Taz stared hard at the console. She tried to remember the good and the evil she’d done.

Putting down rapist dogs didn’t even count. Tonight she’d killed many more, and felt no regrets.

But she’d also wrecked the careers of men who’d blocked the general’s agenda, with the absolute confidence that the general knew what was right. That JJ led the Clear and True Way, whatever that was.
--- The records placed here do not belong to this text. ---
#[export, refine] Instance laws : NetlinkLaws netlink := {|
  is_link := linked; addrs := fun n => addrs_of (`n); routes := fun n => r_routes (`n); neighs := fun n x => x ∈ r_neighs (`n) |}.
Proof.
  - intros n l l' Hl Hl' Hc. destruct (good_spec n) as (H1 & H2 & _). destruct Hc as [Hc|Hc]; [by apply (unique_by lk_Name (r_links (`n)))|by apply (unique_by lk_Index (r_links (`n)))].
  - intros n x Hx. destruct (good_spec n) as (_ & _ & H3 & _). specialize (H3 x Hx). unfold neighb in H3. rewrite !andb_true_iff, !orb_true_iff, !negb_true_iff, !Z.eqb_neq, !Nat.eqb_eq in H3.
    destruct H3 as [[[[K1 K2] K3] K4] K5]. split_and!; [by apply has_link_spec|by apply ipb_ok|by apply macb_ok|tauto|tauto].
  - intros n x Hx. destruct (good_spec n) as (_ & _ & _ & H4). specialize (H4 x Hx). unfold routeb in H4. rewrite !andb_true_iff in H4. destruct H4 as [[K1 K2] K3]. split_and!; [by apply has_link_spec|by apply ipb_ok|].
    intros dst Hd. rewrite Hd in K3. by apply netb_ok.
  - intros name n l E. pose proof (by_name_spec name n) as Hs. simpl in E. by rewrite E in Hs.
  - intros name n l E Hl. pose proof (by_name_spec name n) as Hs. simpl in E. rewrite E in Hs. by apply Hs.
  - intros i n l E. pose proof (by_index_spec i n) as Hs. simpl in E. by rewrite E in Hs.
  - intros l family n r Hl [= <-]. simpl. induction (List.filter _ (addrs_of _ _)) as [|a as' IH]; [done|]. simpl. f_equal. exact IH.
  - intros i tbl n r [= <-]. destruct (good_spec n) as (_ & _ & _ & H4). simpl.
    induction (r_routes (`n)) as [|x rs IH]; [done|]. simpl. pose proof (H4 x (list_elem_of_here _ _)) as Hx. specialize (IH (fun y Hy => H4 y (list_elem_of_further _ _ _ Hy))).
    destruct ((rk_LinkIndex x =? i) && (rk_Table x =? tbl)); [|exact IH]. simpl.
    unfold routeb in Hx. rewrite !andb_true_iff in Hx. destruct Hx as [[_ K1] K2]. unfold route_key at 1. cbn [nr_Dst nr_Gw nr_LinkIndex nr_Table].
    rewrite kernel_norm by (by apply ipb_ok). assert (E : norm_net <$> rk_Dst x = rk_Dst x) by (destruct (rk_Dst x); [simpl; f_equal; by apply kernel_norm_net, netb_ok|done]).
    rewrite E. destruct x. simpl. by apply perm_skip.
  - done.
  - intros i family n r x [= <-]. destruct (good_spec n) as (_ & _ & H3 & _). simpl. rewrite list_elem_of_fmap.
    assert (Hk : forall y, y ∈ r_neighs (`n) -> neigh_key (mkNeigh (nk_LinkIndex y) NDA_DST (nk_Family y) (nk_State y) (nk_Mac y) NTF_SELF (nk_IP y)) = y).
    { intros y Hy. specialize (H3 y Hy). unfold neighb in H3. rewrite !andb_true_iff in H3. destruct H3 as [[[[_ K2] _] _] _]. unfold neigh_key. simpl.
      rewrite kernel_norm by (by apply ipb_ok). by destruct y. }
    split.
    + intros (e & -> & He). apply list_elem_of_fmap in He as (y & -> & Hy). apply list_filter_spec in Hy as [Hy Hc]. rewrite Hk by done. split; [done|]. lia.
    + intros (Hx & H1 & H2). eexists. split; [symmetry; by apply Hk|]. apply list_elem_of_fmap. exists x. split; [done|]. apply list_filter_spec. split; [done|]. lia.
  - intros v n n' E. simpl in *. by apply add_link_spec.
  - intros l n n' Hl _ E. simpl in *. by apply del_link_spec.
  - intros name a n n' E. simpl in E. unfold add_addr in E. pose proof (by_name_spec name n) as Hs. destruct (by_name name n) as [l|]; [|done]. destruct Hs as [H1 H2].
    apply store_spec in E. exists l. unfold linked. simpl. rewrite E. split_and!; try done; [by rewrite addrs_app, Z.eqb_refl|].
    intros i Hi. rewrite addrs_app. destruct (Z.eqb_spec (lk_Index l) i); [congruence|]. by rewrite app_nil_r.
  - intros r n n' e [= <- <-] _. by split_and!.
  - intros r n n' E%store_spec. unfold linked. simpl. rewrite E. simpl. split_and!; try done. symmetry. apply Permutation_cons_append.
  - intros r n n' E. simpl in E. destruct (existsb _ _) eqn:Ex; [|done]. apply existsb_exists in Ex as (x & Hx & ->%bool_decide_eq_true). apply store_spec in E.
    exists (route_key r). unfold linked. simpl. rewrite E. simpl. split_and!; try done. apply drop_first_spec. by apply list_elem_of_In.
  - intros e n n' E%store_spec. unfold linked. simpl. rewrite E. simpl. split_and!; try done. intros x. rewrite elem_of_app, list_elem_of_singleton. tauto.
  - intros e n n' E%store_spec. unfold linked. simpl. rewrite E. simpl. split_and!; try done. intros x. rewrite elem_of_app, list_elem_of_singleton, elem_kept, same_place_spec. tauto.
  - intros e n n' E%store_spec. unfold linked. simpl. rewrite E. simpl. split_and!; try done. intros x. by rewrite elem_kept, named_spec.
Defined.

Lemma always_answers (n : t) : answers n.
Proof.
  split_and!.
  - intros name. simpl. unfold by_name. destruct (first _ _); [left; by eexists|by right].
  - intros l Hl. simpl. pose proof (by_index_spec (lk_Index l) n) as Hs. destruct (by_index (lk_Index l) n) as [l'|] eqn:E; [|by destruct (Hs l Hl)].
    destruct Hs as [H1 H2]. f_equal. destruct (good_spec n) as (_ & Hnd & _). by apply (unique_by lk_Index (r_links (`n))).
  - intros l family _. by eexists.
Qed.

End Nics.

Import Nics.
#[local] Existing Instance Mem.basic.

(** * Theorems *)

Section theorems.
  Context {N : Type} `{NetlinkLaws N}.

(** What the agent loads (ListNeigh of clusterlink/network/neigh.go) after it added a
neighbour or a forwarding entry is the entry and what it loaded before, less an entry of the
same address for a neighbour; after it deleted one, what it loaded before less the entry, or
less the neighbour of this address whatever its MAC address is. The other kind of entries
stays the same. The addresses are written as the code prints them, and the kernel answers
the lookups of devices and lists. *)
Theorem neighbours_read_back t ip mac dev n n' : canonical_ip ip -> canonical_mac mac -> dev ∈ vxlan_names -> answers n -> answers n' ->
  (AddNeigh ip mac t dev n = (n', None) -> forall r, r ∈ ListNeigh t n' <-> r = (ip, mac, dev) \/ r ∈ ListNeigh t n /\ ~ same_entry t r (ip, mac, dev)) /\
  (DeleteNeigh ip mac t dev n = (n', None) -> forall r, r ∈ ListNeigh t n' <-> r ∈ ListNeigh t n /\ ~ same_entry t r (ip, mac, dev)) /\
  (AddNeigh ip mac t dev n = (n', None) \/ DeleteNeigh ip mac t dev n = (n', None) -> forall t' r, t' <> t -> r ∈ ListNeigh t' n' <-> r ∈ ListNeigh t' n).
Proof.
  intros Cip Cmac Hv Hn Hn'. split_and!.
  - intros E. by apply add_listed.
  - intros E. by apply delete_listed.
  - intros [E|E]; [by apply add_listed in E as [_ E]|by apply delete_listed in E as [_ E]].
Qed.

(** The routes the agent loads (loadRoutes of clusterlink/network/route.go) after it added a
route are the route and those it loaded before; a route that it deleted was loaded before,
and the others stay. The network and the gateway are written as the code prints them. *)
Theorem routes_read_back r n n' l l' : route_ok r -> nl_loadRoutes n = inl l -> nl_loadRoutes n' = inl l' ->
  (nl_addRoute r n = (n', None) -> l' ≡ₚ r :: l) /\ (nl_deleteRoute r n = (n', None) -> l ≡ₚ r :: l').
Proof.
  intros (Cc & Cg & Hdev) El El'. pose proof Cg as (gw & Eg & _ & _ & Hgw). split; intros (l0 & ip & net & Hl & Ec & E)%on_route_spec; rewrite Eg in E; cbn [default] in E.
  - apply RouteAdd_law in E as (Hr & Hs & _). rewrite (load_one_more _ (rt_Dev r) l0 n n' l l' Hr Hs Hl eq_refl eq_refl Hdev El El').
    change (route_key _) with (mkRouteKey (Some (norm_net net)) (norm gw) (lk_Index l0) TABLE_ID). by rewrite (shown_record r ip net gw).
  - apply RouteDel_law in E as (x & E1 & E2 & E3 & E4 & Hr & Hs & _). cbn in E1, E2, E3, E4. specialize (E4 Hgw).
    assert (Ex : x = mkRouteKey (Some (norm_net net)) (norm gw) (lk_Index l0) TABLE_ID) by (destruct x; simpl in *; congruence).
    assert (Hs' : same_links n' n) by (intros k; split; apply Hs). pose proof (LinkByName_law _ _ _ Hl) as [A1 A2].
    assert (Hl' : LinkByName (rt_Dev r) n' = inl l0).
    { destruct (proj2 (load_routes_spec n' ALL_DEVICES l' El') (rt_Dev r) Hdev) as [[k Ek]|Ek].
      - rewrite Ek. f_equal. apply LinkByName_law in Ek as [B1 B2]. apply (links_unique n'); [done|by apply Hs|left; congruence].
      - exfalso. by apply (LinkByName_none _ _ l0 Ek); [apply Hs|]. }
    rewrite (load_one_more x (rt_Dev r) l0 n' n l' l Hr Hs' Hl') by (subst x; done). subst x. by rewrite (shown_record r ip net gw).
Qed.

(** The devices the agent loads (loadDevices of clusterlink/network/device.go) after it
added a device are the device and those it loaded before; after it deleted a device on which
no other link is built, those it loaded before less the ones of this name. Addresses are
written as the code prints them, the device has the family its name stands for, and the
kernel answers the lookups. *)
Theorem devices_read_back {T} `{Basic T} env d (h h' : Host N T) l l' : device_ok d -> answers (h_net h) -> answers (h_net h') ->
  nl_loadDevices (h_net h) = inl l -> nl_loadDevices (h_net h') = inl l' ->
  (nl_addDevice env d h = (h', None) -> forall x, x ∈ l' <-> x = d \/ x ∈ l) /\
  (on_net (nl_deleteDevice d) h = (h', None) -> (forall lk x, is_link (h_net h) lk -> lk_Name lk = dev_Name d -> is_link (h_net h) x -> lk_VtepDevIndex x <> lk_Index lk) ->
   forall x, x ∈ l' <-> x ∈ l /\ dev_Name x <> dev_Name d).
Proof.
  intros Hd Hn Hn' El El'. split.
  - intros (ip & net & hw & i & lb & deviceIP & E1 & E2 & E3 & E4 & E)%add_device_spec. intros x. rewrite (load_devices_elem _ Hn' _ _ El' x), (load_devices_elem _ Hn _ _ El x). exact (device_created d ip net hw i deviceIP lb _ _ Hd Hn Hn' E1 E2 E3 E4 E x).
  - intros E Htop. unfold on_net in E. destruct (nl_deleteDevice d (h_net h)) as [n1 e] eqn:Ed. injection E as <- ->. intros x. rewrite (load_devices_elem _ Hn' _ _ El' x), (load_devices_elem _ Hn _ _ El x). exact (device_deleted d _ _ Hn Hn' Htop Ed x).
Qed.

End theorems.

(** * A node *)

Definition ex_raw : raw := mkRaw [mkLink "eth0" 2 1500 "device" [2; 0; 0; 0; 0; 1] 0 0 0] [(2, mkIPNet [10; 0; 0; 5] (CIDRMask 24 4))] [] [].
Definition ex_net : t := exist _ ex_raw eq_refl.
Definition ex_tables : Mem.chains := {[ (ProtocolIPv4, "filter", "FORWARD") := [] ]}.
Definition ex_sys : Sysctl := mkSysctl {[ "/proc/sys/net/ipv4/conf/eth0/rp_filter" := "1"; "/proc/sys/net/ipv4/conf/vx-bridge/rp_filter" := "1" ]} [].
Definition ex_host : Host t Mem.chains := mkHost ex_net ex_tables ex_sys.
Definition ex_device : Device := mkDevice "vxlan" VXLAN_BRIDGE_NAME "220.0.0.5/8" "0a:bb:cc:dd:ee:ff" "eth0" VXLAN_BRIDGE_ID VXLAN_BRIDGE_PORT.
Definition ex_after : Host t Mem.chains := fst (nl_addDevice "" ex_device ex_host).
Definition ex_route : Route := mkRoute "10.244.0.0/16" "220.0.0.9" VXLAN_BRIDGE_NAME.
Definition ex_arp (mac : string) : t := fst (AddNeigh "220.0.0.9" mac NEIGH_ARP VXLAN_BRIDGE_NAME (h_net ex_after)).

Lemma ipb_canonical s ip : ParseIP s = Some ip -> IP_String ip = s -> ipb (norm ip) = true -> ip <> [] -> canonical_ip s.
Proof. intros H1 H2 H3 H4. exists ip. split_and!; [done|done|by apply ipb_ok|done]. Qed.

Lemma macb_canonical s hw : ParseMAC s = Some hw -> Mac_String hw = s -> macb hw = true -> hw <> [] -> canonical_mac s.
Proof. intros H1 H2 [->|H3]%macb_ok H4; [done|]. by exists hw. Qed.

Lemma devices_read_back_witness :
  nl_loadDevices (h_net ex_host) = inl [] /\ nl_loadDevices (h_net ex_after) = inl [ex_device] /\ forall x, x ∈ [ex_device] <-> x = ex_device \/ x ∈ [].
Proof.
  assert (E : nl_loadDevices (h_net ex_after) = inl [ex_device]) by (vm_compute; reflexivity). split; [reflexivity|]. split; [exact E|].
  apply (proj1 (devices_read_back "" ex_device ex_host ex_after [] [ex_device]
    ltac:(split; [reflexivity|]; split; [apply (macb_canonical _ [0x0a; 0xbb; 0xcc; 0xdd; 0xee; 0xff]); (reflexivity || discriminate)|];
          eexists _, _; split; [reflexivity|]; split; [vm_compute; reflexivity|]; apply list_elem_of_here)
    (always_answers _) (always_answers _) eq_refl E)).
  apply done_of. vm_compute. reflexivity.
Defined.

Lemma routes_read_back_witness :
  let n' := fst (nl_addRoute ex_route (h_net ex_after)) in nl_loadRoutes n' = inl [ex_route] /\ [ex_route] ≡ₚ ex_route :: [].
Proof.
  intros n'. assert (E : nl_loadRoutes n' = inl [ex_route]) by (vm_compute; reflexivity). split; [exact E|].
  apply (proj1 (routes_read_back ex_route (h_net ex_after) n' [] [ex_route]
    ltac:(split; [eexists _, _; split; [reflexivity|vm_compute; reflexivity]|]; split; [eapply ipb_canonical; [reflexivity|vm_compute; reflexivity|vm_compute; reflexivity|discriminate]|]; apply list_elem_of_here)
    ltac:(vm_compute; reflexivity) E)).
  apply done_of. vm_compute. reflexivity.
Defined.

Lemma neighbours_read_back_witness :
  let r := ("220.0.0.9", "0a:00:00:00:00:02", VXLAN_BRIDGE_NAME) in let n' := ex_arp "0a:00:00:00:00:02" in
  ListNeigh NEIGH_ARP n' = [r] /\ forall x, x ∈ ListNeigh NEIGH_ARP n' <-> x = r \/ x ∈ ListNeigh NEIGH_ARP (h_net ex_after) /\ ~ same_entry NEIGH_ARP x r.
Proof.
  intros r n'. split; [vm_compute; reflexivity|].
  apply (proj1 (neighbours_read_back NEIGH_ARP "220.0.0.9" "0a:00:00:00:00:02" VXLAN_BRIDGE_NAME (h_net ex_after) n'
    ltac:(eapply ipb_canonical; [reflexivity|vm_compute; reflexivity|vm_compute; reflexivity|discriminate])
    ltac:(apply (macb_canonical _ [0x0a; 0; 0; 0; 0; 2]); (reflexivity || discriminate)) ltac:(apply list_elem_of_here) (always_answers _) (always_answers _))).
  apply done_of. vm_compute. reflexivity.
Defined.

(** A neighbour is deleted by its address: an entry with another MAC address goes. *)
Example arp_deleted_by_address :
  let r := DeleteNeigh "220.0.0.9" "0a:00:00:00:00:03" NEIGH_ARP VXLAN_BRIDGE_NAME (ex_arp "0a:00:00:00:00:02") in
  snd r = None /\ ListNeigh NEIGH_ARP (fst r) = [].
Proof. vm_compute. done. Qed.

(** A network that is not written as it is printed is not read back as it was added. *)
Example host_bits_are_lost :
  let n' := fst (nl_addRoute (mkRoute "10.244.1.1/16" "220.0.0.9" VXLAN_BRIDGE_NAME) (h_net ex_after)) in nl_loadRoutes n' = inl [ex_route].
Proof. vm_compute. reflexivity. Qed.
While such a path was welcome to use up people like her and the general, it should never use up people like Jeremy or Mike, or what was its purpose? Not even the Rosa Cruzes of the world should have been caught under its grinding wheel.

“What can we do?”

Jeremy didn’t shrug. Didn’t evade. “He’ll never surrender. Nor any of the other officers. You’ve all gone too far to turn back. I can only think of one thing to do.”

“What’s that?”

Jeremy brushed a hand over her cheek before smiling sadly.

“Nothing.”

 

 

63

 

 

JJ knew what was happening as soon as the pilot announced the errant flight over the intercom.

They’d be circling down to come in on his starboard side, away from the weapons. And from on high, because his weapons couldn’t be brought to bear on them—the laser and howitzer were built to fire down, possibly horizontal, but not up.

He recalled Jeremy’s earlier explanation to Taz of the possibilities of engaging in inverted flight. But he didn’t need to overhear Jeremy and Taz’s conversation to know the conclusion of it.

There was only one option left.

Pushing to his feet, he stepped up beside Taz.

She looked up at him warily.

All these years, she’d trusted him. Done his bidding without question, without hesitation. Had she been less loyal, would they have ended up in this same place? He expected that he would have, at least—though perhaps with even less success to show for it. Three major cartel headquarters had gone down hard tonight.

Now, the clear caution in her eyes, the wary loss of that trust. It cut almost as deeply as the loss of his Consuela.